EIB Group approves €6 billion for clean energy, food resilience and European businesses

By European Investment Bank

EIB Group approves €6 billion for clean energy, food resilience and European businesses

The European Investment Bank (EIB) has approved €6 billion in new financing across clean energy, climate-resilient agriculture, and European business competitiveness, according to an EIB Group announcement. The package spans renewable energy in Austria, electricity grid upgrades in Germany, building energy efficiency improvements in Slovakia and Sweden, and a new food manufacturing facility in Portugal. EIB Group President Nadia Calviño said the investments in grids, renewables, and efficiency “will help ensure our energy independence,” while also supporting affordability, agriculture, and economic cohesion across Europe.

The approvals cover a notably broad range of sectors. On the agricultural side, the EIB is backing research and development to breed field crop and vegetable seed varieties with better yields and greater resilience to climate stress — a long-term bet on food security at a time when extreme weather is disrupting harvests across the continent. Urban and social infrastructure also features prominently: affordable housing in Italy, drinking water network upgrades in the Netherlands, hospital rehabilitation in France and Spain, and greener port infrastructure in Lithuania all received backing. Additional support for SMEs in Spain and Slovakia targets companies in less-developed regions, helping ensure investment reaches beyond the EU’s wealthiest economies.

The European Investment Fund (EIF) Board approved a complementary set of investments focused on Central and Eastern Europe, including a deeptech technology transfer fund, a renewable energy infrastructure fund, and four guarantee transactions to unlock financing for smaller businesses. Four TechEU operations were also backed to boost financing for European innovators. In a governance decision, the EIF Board re-appointed Nadia Calviño as its Chair — a signal of continuity at a moment when the EIF is expected to play a growing role in innovation, digitalisation, and security investment across the bloc.
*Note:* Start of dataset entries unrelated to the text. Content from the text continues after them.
(** Every claim of the argument stands under exactly one of the stances. *)
Definition claims_of g : list (string * Claim F) :=
  List.concat (map (fun x => map (fun c => (as_role x, c)) (as_claims x)) (assessments g)).

Lemma by_stance_filter g s :
  by_stance g s = List.filter (fun p => String.eqb (stance (snd p)) s) (claims_of g).
Proof.
  unfold by_stance, claims_of. induction (assessments g) as [|x l IH]; [done|].
  cbn. rewrite IH, List.filter_app. f_equal. clear.
  induction (as_claims x) as [|c cs IH]; [done|]. cbn. destruct (String.eqb (stance c) s); cbn; by rewrite IH.
Qed.

Lemma stances_split g :
  Forall (fun p => stance (snd p) ∈ STANCES) (claims_of g) ->
  claims_of g ≡ₚ by_stance g "bull" ++ by_stance g "bear" ++ by_stance g "neutral".
Proof.
  rewrite !by_stance_filter. induction 1 as [|p l Hp _ IH]; [done|].
  unfold STANCES in Hp. rewrite !elem_of_cons in Hp.
  destruct Hp as [Hp|[Hp|[Hp|[]%not_elem_of_nil]]]; cbn [List.filter]; rewrite Hp; cbn [String.eqb Ascii.eqb Bool.eqb].
  all: etrans; [apply perm_skip, IH|]; cbn;
    first [done | apply Permutation_middle | rewrite !app_assoc; apply Permutation_middle].
Qed.

Lemma roles_split g :
  map as_role (assessments g) ≡ₚ roles_reporting g ++ roles_silent g.
Proof.
  unfold roles_reporting, roles_silent. induction (assessments g) as [|x l IH]; [done|]. cbn.
  destruct (as_available x); cbn; (etrans; [apply perm_skip, IH|]); [done|apply Permutation_middle].
Qed.
End stances.


(** ** No hindsight, whatever the roles *)

Section hindsight.
Context {F : Type} `{HF : PyFloat F}.
Context (payload_hash : F -> F -> F -> F -> F -> string).
Context (loads : string -> option (json F)).
Implicit Types a : PointInTimeArchive F.

(** The same archive over the journal as it is after some writes. *)
Definition later_archive (ws : list (jwrite F * datetime)) a : PointInTimeArchive F :=
  {| pa_journal := jruns payload_hash ws (pa_journal a); pa_as_of := pa_as_of a;
     pa_timeframe := pa_timeframe a; pa_faults := pa_faults a; pa_queries := pa_queries a |}.

Lemma safe_later {X} ws (rows rows' : io -> list X) detail source a :
  (forall e, rows' e = rows e) ->
  _safe rows' detail source (later_archive ws a) =
    (fst (_safe rows detail source a), later_archive ws (snd (_safe rows detail source a))).
Proof. intros Hr. unfold _safe, later_archive. cbn. by rewrite Hr. Qed.

Lemma answer_later ws q a :
  Forall (fun '(w, now) => pa_as_of a < now /\ dated_after (pa_as_of a) w) ws ->
  answer loads q (later_archive ws a) = (fst (answer loads q a), later_archive ws (snd (answer loads q a))) /\
  pa_as_of (snd (answer loads q a)) = pa_as_of a.
Proof.
  intros Hw. split; [|by destruct q].
  pose proof (fun sy w l e => observations_later payload_hash _ ws (pa_journal a) sy w l e Hw) as Ho.
  destruct q; [done|done|..]; cbn [answer]; apply safe_later; intros e; cbn [pa_journal pa_as_of pa_timeframe later_archive].
  - by apply bars_later.
  - by destruct (Ho symbol (days 7) 200%nat e) as (? & _).
  - by destruct (Ho symbol (days 3) 100%nat e) as (_ & ? & _).
  - by destruct (Ho symbol (days 14) 50%nat e) as (_ & _ & ->).
  - by apply decisions_later.
  - by apply executions_later.
Qed.

Lemma run_later {A} ws (m : reader F A) a :
  Forall (fun '(w, now) => pa_as_of a < now /\ dated_after (pa_as_of a) w) ws ->
  fst (run loads m (later_archive ws a)) = fst (run loads m a).
Proof.
  revert a. induction m as [x|e|q k IH]; intros a Hw; [done|done|]. cbn [run].
  destruct (answer_later ws q a Hw) as [-> Ht]. destruct (answer loads q a) as [x a']. cbn [fst snd] in *.
  apply IH. by rewrite Ht.
Qed.

Lemma assess_later faults ws role j symbol as_of timeframe :
  Forall (fun '(w, now) => as_of < now /\ dated_after as_of w) ws ->
  assess_at loads faults role (jruns payload_hash ws j) symbol as_of timeframe =
  assess_at loads faults role j symbol as_of timeframe.
Proof. intros Hw. exact (run_later ws (assess_role role symbol) (open_archive j as_of timeframe faults) Hw). Qed.

Lemma traverse_ext {A B} (f g : A -> result string B) l : (forall x, f x = g x) -> traverse f l = traverse g l.
Proof. intros E. induction l as [|x l IH]; [done|]. cbn. by rewrite E, IH. Qed.

Lemma argument_later show faults ws j symbol as_of roster timeframe :
  Forall (fun '(w, now) => as_of < now /\ dated_after as_of w) ws ->
  build_argument loads show faults (jruns payload_hash ws j) symbol as_of roster timeframe =
  build_argument loads show faults j symbol as_of roster timeframe.
Proof.
  intros Hw. unfold build_argument.
  rewrite (traverse_ext _ (fun role => assess_at loads faults role j symbol as_of timeframe)); [done|].
  intros role. by apply assess_later.
Qed.

Lemma reproduce_later encode sha256 run_faults ws role j symbol as_of runs timeframe :
  Forall (fun '(w, now) => as_of < now /\ dated_after as_of w) ws ->
  reproduce loads encode sha256 run_faults role (jruns payload_hash ws j) symbol as_of runs timeframe =
  reproduce loads encode sha256 run_faults role j symbol as_of runs timeframe.
Proof.
  intros Hw. unfold reproduce.
  rewrite (traverse_ext _ (fun i => digest encode sha256 <$> assess_at loads (run_faults i) role j symbol as_of timeframe)); [done|].
  intros i. by rewrite assess_later.
Qed.
End hindsight.


(** ** Reproduction *)

Lemma traverse_const {A B} (l : list A) (r : result string B) bs :
  traverse (fun _ => r) l = Ok bs -> l <> [] -> exists b, r = Ok b /\ bs = repeat b (length l).
Proof.
  revert bs. induction l as [|x l IH]; intros bs; [done|]. cbn. destruct r as [b|e]; [|done]. cbn.
  destruct (traverse _ l) as [bs'|] eqn:E; [|done]. cbn. intros [= <-] _. exists b. split; [done|].
  destruct l as [|y l]; [by injection E as <-|]. destruct (IH bs' eq_refl) as (b' & [= <-] & ->); [done|]. done.
Qed.

Lemma remove_dups_repeat (b : string) n : remove_dups (repeat b (S n)) = [b].
Proof.
  induction n as [|n IH]; [done|]. change (repeat b (S (S n))) with (b :: repeat b (S n)).
  cbn [remove_dups]. destruct (decide_rel _ _ _) as [|Hb]; [exact IH|]. destruct Hb. cbn. constructor.
Qed.

(** The repetitions cannot tell a role that isolates the past from one that does not: they
    read the same journal, so where no read fails in one of them and not in another,
    every role is reported as reproducible. *)
Lemma repetition_measures_determinism_only {F} `{PyFloat F} loads encode sha256 faults (role : Role)
    (j : Journal F) symbol as_of runs timeframe r : (1 <= runs)%nat ->
  reproduce loads encode sha256 (fun _ => faults) role j symbol as_of runs timeframe = Ok r -> reproducible r = true.
Proof.
  intros Hn. unfold reproduce.
  destruct (traverse _ _) as [ds|] eqn:E; [|done]. cbn. intros [= <-].
  apply traverse_const in E as (d & _ & ->); [|by destruct runs; [lia|]].
  unfold reproducible. cbn [digests]. rewrite length_seq. destruct runs as [|n]; [lia|]. by rewrite remove_dups_repeat.
Qed.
Beyond Europe, the EIB approved financing for after-school education in Armenia, business support in New Caledonia, and access to maternal, sexual, and reproductive healthcare in Africa — all framed as contributions to the EU’s Global Gateway strategy. For the humanitarian and development community, the healthcare and education components carry particular weight, reflecting a recognition that Europe’s multilateral development bank has a role to play not just in EU competitiveness, but in global development outcomes as well.